How does the microbiota interact with its host? The Drosophila microbiota can have a variety of effects on its host's physiology, including development, immunity, nutrition, growth and metabolism, epithelium renewal and longevity (e.g., Buchon et al., 2009; Shin et al., 2011; Storelli et al., 2011; Ridley et al., 2012; Combe et al., 2014; Wong et al., 2014; Clark et al., 2015; Li et al., 2016). Interestingly, however, the microbiota can also affect Drosophila's behaviors such as nutritional, olfactory and mating preferences as well as oviposition. For example, it has been shown that isogenic Drosophila populations raised on either starch or molasses medium develop different microbiota and, when mixed, prefer mating partners reared on the same medium. This preference lasted for 37 generations (Sharon et al., 2010). Antibiotic treatment abolished this medium-induced mating preference, suggesting that fly-associated commensal bacteria are responsible for this effect; a hypothesis that was further corroborated by showing that re-infection of antibiotic-treated flies with either the medium-specific microbiota, a mix of Lactobacillus sp. or with Lactobacillus plantarum alone, restored mating preferences. As they observed an altered cuticular hydrocarbon composition in the different fly groups, the authors propose that the microbiota influences mating preferences by changing sex pheromone levels (Sharon et al., 2010).

Furthermore, it is known that the microbiota impacts on the nutritional and metabolic phenotype of Drosophila. Removal of the resident microbiota for example disturbs energy homeostasis and carbohydrate allocation patterns (Ridley et al., 2012), and the microbiota also affects how nutrients are utilized, e.g., by promoting protein nutrition, modulating lipid/carbohydrate allocation and by provisioning B vitamins (Wong et al., 2014). Thus, in addition or due to the microbiota-host interactions on the physiological level, the microbiota also determines the nutritional preferences of Drosophila.
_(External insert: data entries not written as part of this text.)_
Lemma tick_ok (method rr_time : Z) (st : state) :
  valid_method method -> method <> 3 ->
  NoDup (ids (known st)) ->
  exists st', tick method rr_time st = Ok st'.
Proof.
  intros Hm Hrr Hnd. unfold tick.
  assert (Hnd1 := NoDup_ids_known st Hnd).
  destruct (schedule_ok method rr_time (proc_list (read_input st))
              (cpus_state (read_input st)) Hm Hrr Hnd1) as (l & c & Hs).
  rewrite Hs. simpl.
  rewrite (schedule_execute_ok _ _ _ _ _ _ Hnd1 Hs). simpl.
  now eexists.
Qed.

(** Distinct ids stay distinct. *)
Lemma tick_NoDup_known (method rr_time : Z) (st st' : state) :
  NoDup (ids (known st)) ->
  tick method rr_time st = Ok st' ->
  NoDup (ids (known st')).
Proof.
  intros Hnd Htick.
  destruct (tick_inv _ _ _ _ Hnd Htick)
    as (l & _ & Hperm & _ & Hl' & Hread & Hin & _).
  rewrite <- known_read_input in Hnd.
  unfold known, pending in *. rewrite Hl', Hread, Hin.
  set (pend := if read (read_input st) then arrivals (stdin (read_input st)) else []) in *.
  rewrite ids_app in *.
  apply NoDup_app_inv in Hnd. destruct Hnd as (Hl & Hp & Hdis).
  apply NoDup_app.
  - apply NoDup_ids_run_slots. now apply (NoDup_ids_perm (proc_list (read_input st))).
  - exact Hp.
  - intros x Hx. apply Hdis.
    apply ids_run_slots_incl in Hx.
    eapply Permutation_in; [| exact Hx]. now apply Permutation_map.
Qed.

(** ** The loop makes progress *)

Lemma load_bounds (p : proc_data) : 1 <= load p <= 2 ^ 32.
Proof.
  unfold load. change (2 ^ 32) with 4294967296.
  destruct (Z.ltb_spec 0 (remaining_time p));
    destruct (Z.ltb_spec (remaining_time p) 4294967296); simpl; lia.
Qed.

Lemma total_load_nonneg (l : list proc_data) : 0 <= total_load l.
Proof.
  induction l as [| p l IH]; simpl; [lia |].
  pose proof (load_bounds p). lia.
Qed.

Lemma total_load_app (a b : list proc_data) :
  total_load (a ++ b) = total_load a + total_load b.
Proof. induction a as [| p a IH]; simpl; [reflexivity | rewrite IH; lia]. Qed.

Lemma total_load_perm (l l' : list proc_data) :
  Permutation l l' -> total_load l = total_load l'.
Proof. induction 1; simpl; lia. Qed.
In fact, commensal bacteria together with essential amino acids have been posited as central modulators of Drosophila food choice (Leitâo-Gonçalves et al., 2017). Flies increased their yeast and amino acid preference as well as their yeast appetite as a reaction to essential amino acid deprivation. Commensal bacteria, specifically the microbiome members Acetobacter pomorum and Lactobacilli, abolished this increased yeast preference, i.e., the appetite for proteinaceous food. In addition, the microbiota also influences egg-laying behavior: the same study showed that the presence of commensal bacteria similarly rescued the deficits in egg-laying brought about by depriving the flies of essential amino acids.

Another study that elucidates how the microbiota brings about behavioral changes focuses on the consequences of microbe-microbe metabolic exchange on Drosophila olfactory and egg-laying behaviors (Fischer et al., 2017). Here, flies preferred a co-culture of two representative microbiome members, i.e., yeast and an acetic acid bacterium, to the same mixture grown separately and combined before testing; a preference mostly mediated by the olfactory receptor OR42b. This divergent response is explained by metabolites that are produced exclusively in microbial communities due to microbial interactions, namely ethanol provided by yeast and converted to acetate by acetic acid bacteria. A second behavior affected by this mechanism is oviposition, as flies similarly preferred to lay their eggs in the co-culture. The emergent metabolites hence serve as an indicator for the presence of a beneficial multispecies microbial community, and by detecting those, Drosophila is able to adjust its behavior appropriately.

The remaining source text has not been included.